**Data records:**
Definition dquote : ascii := ascii_of_nat 34.

Definition repr_str (s : string) : string :=
  let quote : ascii :=
    if has_char "'" s && negb (has_char dquote s) then dquote else "'"%char in
  String quote (repr_body quote s ++ String quote "").

Fixpoint join (sep : string) (l : list string) : string :=
  match l with
  | [] => ""
  | [x] => x
  | x :: r => x ++ sep ++ join sep r
  end.

(** [repr] of a list of [str]. *)
Definition repr_list (l : list string) : string :=
  "[" ++ join ", " (map repr_str l) ++ "]".

End Py.

(** ** class PipelineOptions(collections.MutableMapping) *)

Module PipelineOptions.

Record t := Build {
  _env_prefix : string;
  _items : gmap string string
}.

(** [dict.setdefault(k, v)], for its effect on the dict. *)
Definition setdefault (k v : string) (d : gmap string string)
  : gmap string string :=
  match d !! k with
  | Some _ => d
  | None => <[k:=v]> d
  end.

(** [dict.update(other)]: the entries of [other] win. *)
Definition update (other d : gmap string string) : gmap string string :=
  other ∪ d.

(** [os.environ.get('%s%s' % (self._env_prefix, key), default)];
    [None] is Python's [None]. *)
Definition _getenv (env : environ) (self : t) (key : string)
    (default : option string) : option string :=
  match env !! (_env_prefix self ++ key) with
  | Some v => Some v
  | None => default
  end.

(** A [str] is true when it is not empty, a dict when it has an entry;
    [None] is false. *)
Definition str_truthy (s : option string) : bool :=
  match s with
  | Some (String _ _) => true
  | _ => false
  end.

Definition dict_truthy (d : option (gmap string string)) : bool :=
  match d with
  | Some m => negb (bool_decide (m = ∅))
  | None => false
  end.

Definition __init__ (env : environ)
    (options defaults : option (gmap string string))
    (env_prefix : option string) : t :=
  let prefix :=
    if str_truthy env_prefix then default "" env_prefix ++ "_" else "" in
  let self := {| _env_prefix := prefix; _items := ∅ |} in
  let items1 :=
    if dict_truthy options then update (default ∅ options) (_items self)
    else _items self in
  let items2 :=
    if dict_truthy defaults then
      map_fold
        (fun k v items =>
           match _getenv env self k (Some v) with
           | Some x => setdefault k x items
           | None => items   (* a default is given: not reached *)
           end)
        items1 (default ∅ defaults)
    else items1 in
  {| _env_prefix := prefix; _items := items2 |}.

Definition __setitem__ (self : t) (key value : string) : t :=
  {| _env_prefix := _env_prefix self; _items := <[key:=value]> (_items self) |}.

Definition __getitem__ (env : environ) (self : t) (key : string)
  : result string :=
  match _items self !! key with
  | Some v => Ok v
  | None =>
      match _getenv env self key None with
      | None => Raise (KeyError key)
      | Some val => Ok val
      end
  end.

(** The three operations the class refuses.  Each returns the outcome and
    the instance as the call leaves it. *)
Definition __iter__ (self : t) : result (list string) * t :=
  (Raise NotImplementedError, self).

Definition __delitem__ (self : t) (key : string) : result unit * t :=
  (Raise NotImplementedError, self).

Definition __len__ (self : t) : result nat * t :=
  (Raise NotImplementedError, self).

(** Mixin methods inherited from [collections.Mapping], which are written
    in terms of [__getitem__]: [key in self] and [self.get(key)]. *)
Definition __contains__ (env : environ) (self : t) (key : string) : bool :=
  match __getitem__ env self key with
  | Ok _ => true
  | Raise _ => false   (* [__getitem__] raises nothing but KeyError *)
  end.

**Exercise:** After reading the material above, repeat all of it exactly.

**Task answer:**
Definition dquote : ascii := ascii_of_nat 34.

Definition repr_str (s : string) : string :=
  let quote : ascii :=
    if has_char "'" s && negb (has_char dquote s) then dquote else "'"%char in
  String quote (repr_body quote s ++ String quote "").

Fixpoint join (sep : string) (l : list string) : string :=
  match l with
  | [] => ""
  | [x] => x
  | x :: r => x ++ sep ++ join sep r
  end.

(** [repr] of a list of [str]. *)
Definition repr_list (l : list string) : string :=
  "[" ++ join ", " (map repr_str l) ++ "]".

End Py.

(** ** class PipelineOptions(collections.MutableMapping) *)

Module PipelineOptions.

Record t := Build {
  _env_prefix : string;
  _items : gmap string string
}.

(** [dict.setdefault(k, v)], for its effect on the dict. *)
Definition setdefault (k v : string) (d : gmap string string)
  : gmap string string :=
  match d !! k with
  | Some _ => d
  | None => <[k:=v]> d
  end.

(** [dict.update(other)]: the entries of [other] win. *)
Definition update (other d : gmap string string) : gmap string string :=
  other ∪ d.

(** [os.environ.get('%s%s' % (self._env_prefix, key), default)];
    [None] is Python's [None]. *)
Definition _getenv (env : environ) (self : t) (key : string)
    (default : option string) : option string :=
  match env !! (_env_prefix self ++ key) with
  | Some v => Some v
  | None => default
  end.

(** A [str] is true when it is not empty, a dict when it has an entry;
    [None] is false. *)
Definition str_truthy (s : option string) : bool :=
  match s with
  | Some (String _ _) => true
  | _ => false
  end.

Definition dict_truthy (d : option (gmap string string)) : bool :=
  match d with
  | Some m => negb (bool_decide (m = ∅))
  | None => false
  end.

Definition __init__ (env : environ)
    (options defaults : option (gmap string string))
    (env_prefix : option string) : t :=
  let prefix :=
    if str_truthy env_prefix then default "" env_prefix ++ "_" else "" in
  let self := {| _env_prefix := prefix; _items := ∅ |} in
  let items1 :=
    if dict_truthy options then update (default ∅ options) (_items self)
    else _items self in
  let items2 :=
    if dict_truthy defaults then
      map_fold
        (fun k v items =>
           match _getenv env self k (Some v) with
           | Some x => setdefault k x items
           | None => items   (* a default is given: not reached *)
           end)
        items1 (default ∅ defaults)
    else items1 in
  {| _env_prefix := prefix; _items := items2 |}.

Definition __setitem__ (self : t) (key value : string) : t :=
  {| _env_prefix := _env_prefix self; _items := <[key:=value]> (_items self) |}.

Definition __getitem__ (env : environ) (self : t) (key : string)
  : result string :=
  match _items self !! key with
  | Some v => Ok v
  | None =>
      match _getenv env self key None with
      | None => Raise (KeyError key)
      | Some val => Ok val
      end
  end.

(** The three operations the class refuses.  Each returns the outcome and
    the instance as the call leaves it. *)
Definition __iter__ (self : t) : result (list string) * t :=
  (Raise NotImplementedError, self).

Definition __delitem__ (self : t) (key : string) : result unit * t :=
  (Raise NotImplementedError, self).

Definition __len__ (self : t) : result nat * t :=
  (Raise NotImplementedError, self).

(** Mixin methods inherited from [collections.Mapping], which are written
    in terms of [__getitem__]: [key in self] and [self.get(key)]. *)
Definition __contains__ (env : environ) (self : t) (key : string) : bool :=
  match __getitem__ env self key with
  | Ok _ => true
  | Raise _ => false   (* [__getitem__] raises nothing but KeyError *)
  end.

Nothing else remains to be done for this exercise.